A new agent called S2, created by the Startup Simulate AI, combines border models with specialized models for using computers. The agent achieves state-of-the-art performance in tasks such as using applications and manipulating files, and suggests that becoming different models in different situations can help agents move forward.
“Computer use agents are different from large and different language models of coding,” says Ang Li, co -founder and CEO of Simulate. “It’s a different type of problem.”
In simulating approach, a powerful general purpose AI model, such as the GPT-4O of Openai or the Claude 3.7 of Anthropic, is used to reason about the best way to complete the task at the reach, while smaller open source models are introduced for tasks such as web page interpretation.
Li, who was a researcher on Google Deepmind before founding simulating in 2023, explains that great language models excel in planning, but are not so good for recognizing the elements of a graphical user interface.
S2 is designed to learn from experience with an external memory module that records users’ actions and comments and uses these recordings to improve future actions.
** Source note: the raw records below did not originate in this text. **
(** [split] written with [find], the way the interpreter does it: cut at the
    first occurrence and split what follows it. *)
Lemma split_find sep s :
  sep <> "" ->
  Str.split sep s =
    match Str.find sep s with
    | None => [s]
    | Some i => Str.take i s :: Str.split sep (Str.drop (i + String.length sep) s)
    end.
Proof.
  intros Hsep. unfold Str.split. induction s as [|c s IH].
  - destruct sep; done.
  - cbn [Str.split_go Str.find].
    destruct (Str.startswith sep (String c s)) eqn:Hp.
    + rewrite split_go_skip. destruct sep as [|a sep]; [done|].
      simpl. by rewrite Nat.sub_0_r.
    + rewrite IH. destruct (Str.find sep s) as [i|]; simpl; done.
Qed.

(** [strip] removes the white space at both ends, and nothing else. *)
Lemma lstrip_spec s :
  exists l, s = l +:+ Str.lstrip s /\ all_in Str.isspace l = true /\
            forall c r, Str.lstrip s = String c r -> Str.isspace c = false.
Proof.
  induction s as [|c s (l & Hs & Hl & Hhead)].
  { exists "". split; [done|]. split; done. }
  simpl.
  destruct (Str.isspace c) eqn:Hc.
  - exists (String c l). rewrite app_cons, <- Hs. simpl. by rewrite Hc.
  - exists "". split; [done|]. split; [done|]. by intros c' r [= <- _].
Qed.

Lemma rstrip_spec s :
  exists r, s = Str.rstrip s +:+ r /\ all_in Str.isspace r = true /\
            (forall t c, Str.rstrip s = t +:+ String c "" -> Str.isspace c = false) /\
            (forall c t, s = String c t -> Str.isspace c = false ->
                         exists t', Str.rstrip s = String c t').
Proof.
  induction s as [|c s (r & Hs & Hr & Hlast & _)].
  - exists "". split; [done|]. split; [done|]. split; [by intros [|a t] c|done].
  - cbn [Str.rstrip]. destruct (Str.rstrip s) as [|c' s'] eqn:Hrs.
    + change ("" +:+ r) with r in Hs. subst r.
      destruct (Str.isspace c) eqn:Hc.
      * exists (String c s). split; [done|]. split; [by simpl; rewrite Hc|].
        split; [by intros [|a t] c0|]. intros c0 t [= <- <-] Hc0. congruence.
      * exists s. split; [done|]. split; [done|]. split.
        -- intros [|a t] c0; rewrite ?app_cons.
           ++ by intros [= <-].
           ++ intros [= _ Ht]. by destruct t.
        -- intros c0 t [= <- <-] _. eauto.
    + exists r. split; [by rewrite app_cons, <- Hs|]. split; [done|]. split.
      * intros [|a t] c0; rewrite ?app_cons; [done|].
        intros [= _ Ht]. by apply (Hlast t).
      * intros c0 t [= <- <-] _. eauto.
Qed.

Lemma strip_spec s :
  exists l r,
    s = l +:+ Str.strip s +:+ r /\
    all_in Str.isspace l = true /\ all_in Str.isspace r = true /\
    (forall c t, Str.strip s = String c t -> Str.isspace c = false) /\
    (forall t c, Str.strip s = t +:+ String c "" -> Str.isspace c = false).
Proof.
  unfold Str.strip. destruct (lstrip_spec s) as (l & Hs & Hl & Hhead).
  destruct (rstrip_spec (Str.lstrip s)) as (r & Hs' & Hr & Hlast & Hkeep).
  exists l, r. split; [by rewrite <- Hs'|]. split; [done|]. split; [done|]. split; [|done].
  intros c t Hstrip. destruct (Str.lstrip s) as [|c0 t0] eqn:Hls; [done|].
  destruct (Hkeep c0 t0 eq_refl (Hhead c0 t0 eq_refl)) as [t' Ht'].
  rewrite Ht' in Hstrip. injection Hstrip as <- _. by apply (Hhead c0 t0).
Qed.

End StrFacts.

(** A text of white space only is trimmed to nothing. *)
Lemma lstrip_blank s : all_in Str.isspace s = true -> Str.lstrip s = "".
Proof.
  induction s as [|c s IH]; [done|]. simpl. destruct (Str.isspace c); [exact IH|done].
Qed.

Lemma strip_blank s : all_in Str.isspace s = true -> Str.strip s = "".
Proof. intros H. unfold Str.strip. by rewrite lstrip_blank. Qed.

(** ** Query Parser *)

(** C2, as stated, fails: every occurrence of the separator cuts the query,
    so the location ends at the second occurrence, and both fields are
    trimmed. *)
Lemma parse_query_differs_from_spec :
  parse_query "stores in york in uk" = ("stores", "york") /\
  parse_query_spec "stores in york in uk" = ("stores", "york in uk") /\
  parse_query "shops  in york" = ("shops", "york") /\
  parse_query_spec "shops  in york" = ("shops ", "york") /\
  ~ (forall query, parse_query query = parse_query_spec query).
Proof.
  repeat split; try reflexivity.
  intros H. specialize (H "stores in york in uk"). vm_compute in H. discriminate H.
Qed.

(** C2, amended: the category is the trimmed text before the first
    occurrence of the separator (the trimmed query when there is none); the
    location is empty when the separator is absent, and the trimmed text
    after the separator when it occurs once. *)
Theorem parse_query_trimmed (query : string) :
  (Str.find " in " query = None -> parse_query query = (Str.strip query, "")) /\
  (forall i, Str.find " in " query = Some i ->
     (parse_query query).1 = Str.strip (Str.take i query) /\
     (Str.find " in " (Str.drop (i + 4) query) = None ->
      (parse_query query).2 = Str.strip (Str.drop (i + 4) query))).
Proof.
  unfold parse_query. rewrite (StrFacts.split_find " in " query) by done. split.
  - intros ->. reflexivity.
  - intros i ->. cbn [fmap list_fmap fst snd]. split; [reflexivity|].
    intros Hrest. change (String.length " in ") with 4%nat.
    rewrite (StrFacts.split_find " in " (Str.drop (i + 4) query)) by done.
    rewrite Hrest. reflexivity.
Qed.

Lemma parse_query_trimmed_witness :
  parse_query "bookstores" = ("bookstores", "") /\
  (parse_query "restaurants in Paris").1 = "restaurants" /\
  (parse_query "restaurants in Paris").2 = "Paris".
Proof.
  split; [|split].
  - exact (proj1 (parse_query_trimmed "bookstores") eq_refl).
  - exact (proj1 (proj2 (parse_query_trimmed "restaurants in Paris") 11%nat eq_refl)).
  - exact (proj2 (proj2 (parse_query_trimmed "restaurants in Paris") 11%nat eq_refl) eq_refl).
Defined.

(** What the code does with a further separator: the location ends
    there, and the text after it is dropped. *)
Lemma parse_query_second_separator (query : string) (i j : nat) :
  Str.find " in " query = Some i ->
  Str.find " in " (Str.drop (i + 4) query) = Some j ->
  (parse_query query).2 = Str.strip (Str.take j (Str.drop (i + 4) query)).
Proof.
  intros Hi Hj. unfold parse_query. rewrite (StrFacts.split_find " in " query) by done.
  rewrite Hi. change (String.length " in ") with 4%nat.
  rewrite (StrFacts.split_find " in " (Str.drop (i + 4) query)) by done.
  by rewrite Hj.
Qed.

(** ** Identity and Deduplicator *)

Section DeduplicatorFacts.

Variable py_hash : list string -> Z.

Abbreviation hash_of := (Business_hash py_hash).
Abbreviation add := (add_business py_hash).
Abbreviation consistent := (consistent py_hash).

Lemma add_business_fresh self b :
  hash_of b ∉ _seen_businesses self ->
  add self b = mkBusinessList (business_list self ++ [b])
                              (_seen_businesses self ∪ {[hash_of b]}).
Proof. intros H. unfold add_business. by rewrite decide_False. Qed.

Lemma add_business_seen self b :
  hash_of b ∈ _seen_businesses self -> add self b = self.
Proof. intros H. unfold add_business. by rewrite decide_True. Qed.

Lemma consistent_new : consistent BusinessList_new.
Proof. split; [set_solver | constructor]. Qed.

Lemma consistent_add self b : consistent self -> consistent (add self b).
Proof.
  intros [Hseen Hnodup].
  destruct (decide (hash_of b ∈ _seen_businesses self)) as [Hin|Hin].
  - by rewrite add_business_seen.
  - rewrite add_business_fresh by done. split; simpl.
    + intros h. rewrite fmap_app, elem_of_app, elem_of_union, Hseen. set_solver.
    + rewrite fmap_app. apply NoDup_app. split; [done|]. split.
      * intros h Hh. rewrite <- Hseen in Hh. set_solver.
      * apply NoDup_singleton.
Qed.

Lemma consistent_add_all self bs : consistent self -> consistent (add_all py_hash self bs).
Proof.
  revert self. induction bs as [|b bs IH]; intros self H; [done|].
  apply IH, consistent_add, H.
Qed.

(** Records with distinct hashes have distinct keys, so a list without a
    repeated hash is a list without a repeated Identity Key. *)
Lemma consistent_keys self : consistent self -> NoDup (hash_fields <$> business_list self).
Proof.
  intros [_ H]. unfold Business_hash in H.
  rewrite (list_fmap_compose hash_fields py_hash) in H.
  by apply NoDup_fmap_1 in H.
Qed.

(** The list only grows at its end, and the set only grows. *)
Lemma add_business_prefix self b : business_list self `prefix_of` business_list (add self b).
Proof.
  unfold add_business. case_decide; [done|]. simpl. by apply prefix_app_r.
Qed.

Lemma add_business_seen_mono self b : _seen_businesses self ⊆ _seen_businesses (add self b).
Proof. unfold add_business. case_decide; simpl; set_solver. Qed.

Lemma add_business_marks self b : hash_of b ∈ _seen_businesses (add self b).
Proof. unfold add_business. case_decide; simpl; set_solver. Qed.

(** Two records in a row, from the empty list. *)
Lemma add_two_same_hash b1 b2 :
  hash_of b1 = hash_of b2 ->
  business_list (add_all py_hash BusinessList_new [b1; b2]) = [b1].
Proof.
  intros Heq. simpl. rewrite (add_business_fresh BusinessList_new b1) by set_solver.
  rewrite add_business_seen; [done|]. simpl. rewrite Heq. set_solver.
Qed.

Lemma add_two_distinct_hash b1 b2 :
  hash_of b1 <> hash_of b2 ->
  business_list (add_all py_hash BusinessList_new [b1; b2]) = [b1; b2].
Proof.
  intros Hne. simpl. rewrite (add_business_fresh BusinessList_new b1) by set_solver.
  rewrite add_business_fresh; [done|]. simpl. set_solver.
Qed.

End DeduplicatorFacts.

Lemma tagged_cons tag s : s <> "" -> tagged tag (Some s) = [tag +:+ s].
Proof. by destruct s. Qed.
In particularly complex tasks, S2 works better than any other model in Osworld, a reference point that measures an agent’s ability to use a computer operating system.
For example, S2 can complete 34.5 percent of the tasks involving 50 steps, passing the Openai operator, which can complete 32 percent. In the same way, S2 marks 50 percent on Androidworld, a point of reference for agents using smartphones, while the next best agent sets 46 percent.
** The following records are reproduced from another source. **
(** After the migration, a server whose catalog was well-formed carries the
    policies of the script, unless a transaction was rolled back for want of
    the test identities. *)
Lemma migrate_installed atomic now s :
  catalog_wf (cat s) → atomic = false ∨ test_users s →
  installed (cat (migrate atomic now s)).
Proof.
  intros Hwf Hok. destruct atomic.
  - destruct Hok as [?|Hu]; [done|].
    rewrite migrate_atomic, decide_True by done. apply schema_catalog_installed.
  - rewrite migrate_each by done. apply schema_catalog_installed.
Qed.

(** ** The sample data *)

Lemma demo_installed : installed (cat demo).
Proof.
  apply migrate_installed; [by_computation|right; by_computation].
Qed.

Lemma demo_reachable : reachable (cat demo) (data demo).
Proof.
  apply (reachable_replay (cat demo)
           [ (postgres, Insert Tprofiles
                (test_profile test_patient_id "patient" "Test Patient" 0));
             (postgres, Insert Tprofiles
                (test_profile test_nurse_id "nurse" "Test Nurse" 0));
             (postgres, Insert Tpatient_profiles (test_patient_profile 0));
             (postgres, Insert Tnurse_profiles (test_nurse_profile 0)) ]
           (no_rows [test_patient_id; test_nurse_id])).
  - apply reach_fresh. by_computation.
  - vm_compute. reflexivity.
Qed.

Lemma busy_reachable : reachable (cat demo) busy.
Proof.
  apply (reachable_replay (cat demo) busy_statements (data demo));
    [apply demo_reachable|].
  vm_compute. reflexivity.
Qed.


(** ** The claims at the sample data *)

Lemma nurse_slots_last_one_hour_witness :
  reachable (cat demo) busy
  ∧ one_hour nine_to_ten
  ∧ ∃ e, exec (cat demo) (signed_in test_nurse_id)
           (Insert Tnurse_slots nine_to_half_past_ten) busy = Fail e.
Proof.
  destruct (nurse_slots_last_one_hour (cat demo) busy busy_reachable)
    as (Hall & Hins & _).
  split_and!; [apply busy_reachable| |].
  - apply Hall. by_computation.
  - apply Hins. intros (s & e & [= <-] & [= <-] & _ & Hd). discriminate Hd.
Defined.

Lemma profile_extensions_share_key_witness :
  reachable (cat demo) busy
  ∧ (length (filter (λ r, patient_profiles.id r = test_patient_id)
               (patient_profiles busy)) ≤ 1)%nat
  ∧ nurse_profiles.id (test_nurse_profile 0) ∈ profiles.id <$> profiles busy.
Proof.
  destruct (profile_extensions_share_key (cat demo) busy busy_reachable)
    as (Hp & _ & _ & Hn).
  split_and!; [apply busy_reachable|apply Hp|].
  apply Hn. by_computation.
Defined.

(** C1. The script does not keep what the claim says.  On the server as
    the migration leaves it, the test patient, whose profiles row has role
    'patient', inserts a nurse_profiles row with its own id and the INSERT
    succeeds: the row is appended, and nurse_profiles then holds a row whose
    profiles row is a patient's.  The test nurse inserts a patient_profiles
    row in the same way. *)
Theorem nurse_profile_of_a_patient :
  installed (cat demo) ∧ reachable (cat demo) (data demo)
  ∧ test_profile test_patient_id "patient" "Test Patient" 0
      ∈ profiles (data demo)
  ∧ nurse_profiles.id second_hat = test_patient_id
  ∧ exec (cat demo) (signed_in test_patient_id)
      (Insert Tnurse_profiles second_hat) (data demo)
    = Done (with_rows Tnurse_profiles
              (nurse_profiles (data demo) ++ [second_hat]) (data demo))
  ∧ test_profile test_nurse_id "nurse" "Test Nurse" 0 ∈ profiles (data demo)
  ∧ patient_profiles.id second_gown = test_nurse_id
  ∧ exec (cat demo) (signed_in test_nurse_id)
      (Insert Tpatient_profiles second_gown) (data demo)
    = Done (with_rows Tpatient_profiles
              (patient_profiles (data demo) ++ [second_gown]) (data demo)).
Proof.
  destruct (profile_extension_references_profile (cat demo) (data demo)
              demo_installed demo_reachable) as (_ & _ & Hnurse & Hpatient).
  split_and!; [apply demo_installed|apply demo_reachable|by_computation
              |reflexivity| |by_computation|reflexivity|].
  - apply (Hnurse test_patient_id
             (test_profile test_patient_id "patient" "Test Patient" 0)).
    + by_computation.
    + reflexivity.
    + reflexivity.
    + by_computation.
    + by_computation.
  - apply (Hpatient test_nurse_id
             (test_profile test_nurse_id "nurse" "Test Nurse" 0)).
    + by_computation.
    + reflexivity.
    + reflexivity.
    + by_computation.
    + by_computation.
Qed.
Victor Zhong, a computer scientist at the University of Waterloo in Canada and one of Osworld’s creators, believes that future AI models can incorporate training data that will help them understand the visual world and to make sense of the graphic interfaces of user.
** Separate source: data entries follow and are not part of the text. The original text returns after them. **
(** * appdash: the InfluxDB span store (influxdb_store.go)

    A shallow embedding of the record-merge, schema-manifest,
    trace-tree reconstruction and set-up code of [InfluxDBStore], followed
    by the properties established about it.

    Conventions of the embedding
    - A Go [string] and a Go [[]byte] are both sequences of bytes; they are
      modelled by [string] and the conversions [string(b)] / [[]byte(s)] are
      the identity.
    - An [interface{}] value stored in a point's field map is an [iface].
    - A Go function returning [(T, error)] is a [result T]: [Ok v] for
      [(v, nil)], [Err e] for [(zero, e)], and [Panic p] when the Go code
      would panic at run time.
    - A Go [map] is a [gmap]; a [range] over a map visits its entries in an
      unspecified order, given by the section variable [range_order].
    - A method that changes the store or calls the server returns the
      store it leaves and the calls it made, in order, with its answer. *)

From Stdlib Require Import String Ascii List.
From stdpp Require Import gmap strings list fin_maps.

Local Open Scope string_scope.
Local Open Scope list_scope.

(** ** Errors, panics and results *)

(** [errors.New(msg)] / [fmt.Errorf(...)]: an error is its message. *)
Inductive error : Type :=
  | errors_New (msg : string).

Inductive panic : Type :=
  | nil_dereference
  | index_out_of_range.

Inductive result (A : Type) : Type :=
  | Ok (v : A)
  | Err (e : error)
  | Panic (p : panic).

Arguments Ok {A} v.
Arguments Err {A} e.
Arguments Panic {A} p.

Definition bind {A B} (r : result A) (k : A → result B) : result B :=
  match r with
  | Ok v => k v
  | Err e => Err e
  | Panic p => Panic p
  end.

Notation "'do' x <- r ; k" := (bind r (fun x => k))
  (at level 10, x pattern, r at level 100, k at level 200).

(** ** Constants *)

Definition schemasFieldName : string := "schemas".
Definition sepByte : ascii := ","%char.
Definition schemasFieldSeparator : string := String sepByte "".
Definition spanMeasurementName : string := "spans".

(** ** The fragment of package [strings] used by the store *)

(** [strings.HasPrefix(s, prefix)]. *)
Fixpoint HasPrefix (s prefix : string) : bool :=
  match prefix, s with
  | EmptyString, _ => true
  | String _ _, EmptyString => false
  | String p prefix', String c s' =>
      if Ascii.eqb c p then HasPrefix s' prefix' else false
  end.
“This will help agents sail the gui with much higher accuracy,” says Zhong. “I think, in the meantime, before these fundamental advances, state -of -the -art systems will resemble simulations, as they combine various models to hit the limitations of simple models.”
To prepare for this column, I used to simulate flights and look for Amazon for offers, and it seemed better than some of the open source agents I tried last year, including self -management and Vimgpt.
But even the agents of the AI are even more concerned with cases of edge and sometimes have a strange behavior. In one case, when I asked S2 to help find contact information for researchers behind Osworld, the agent was hooked on a loop loop between the project page and the Login of the Osworld’s discordance.
Osworld’s reference points show why officers are still more hype than reality at the moment. While humans can complete 72 percent of Osworld’s tasks, agents climb 38 percent of the time in complex tasks. That said, when the point of reference was introduced in April 2024, the best agent could only complete 12 percent of the tasks.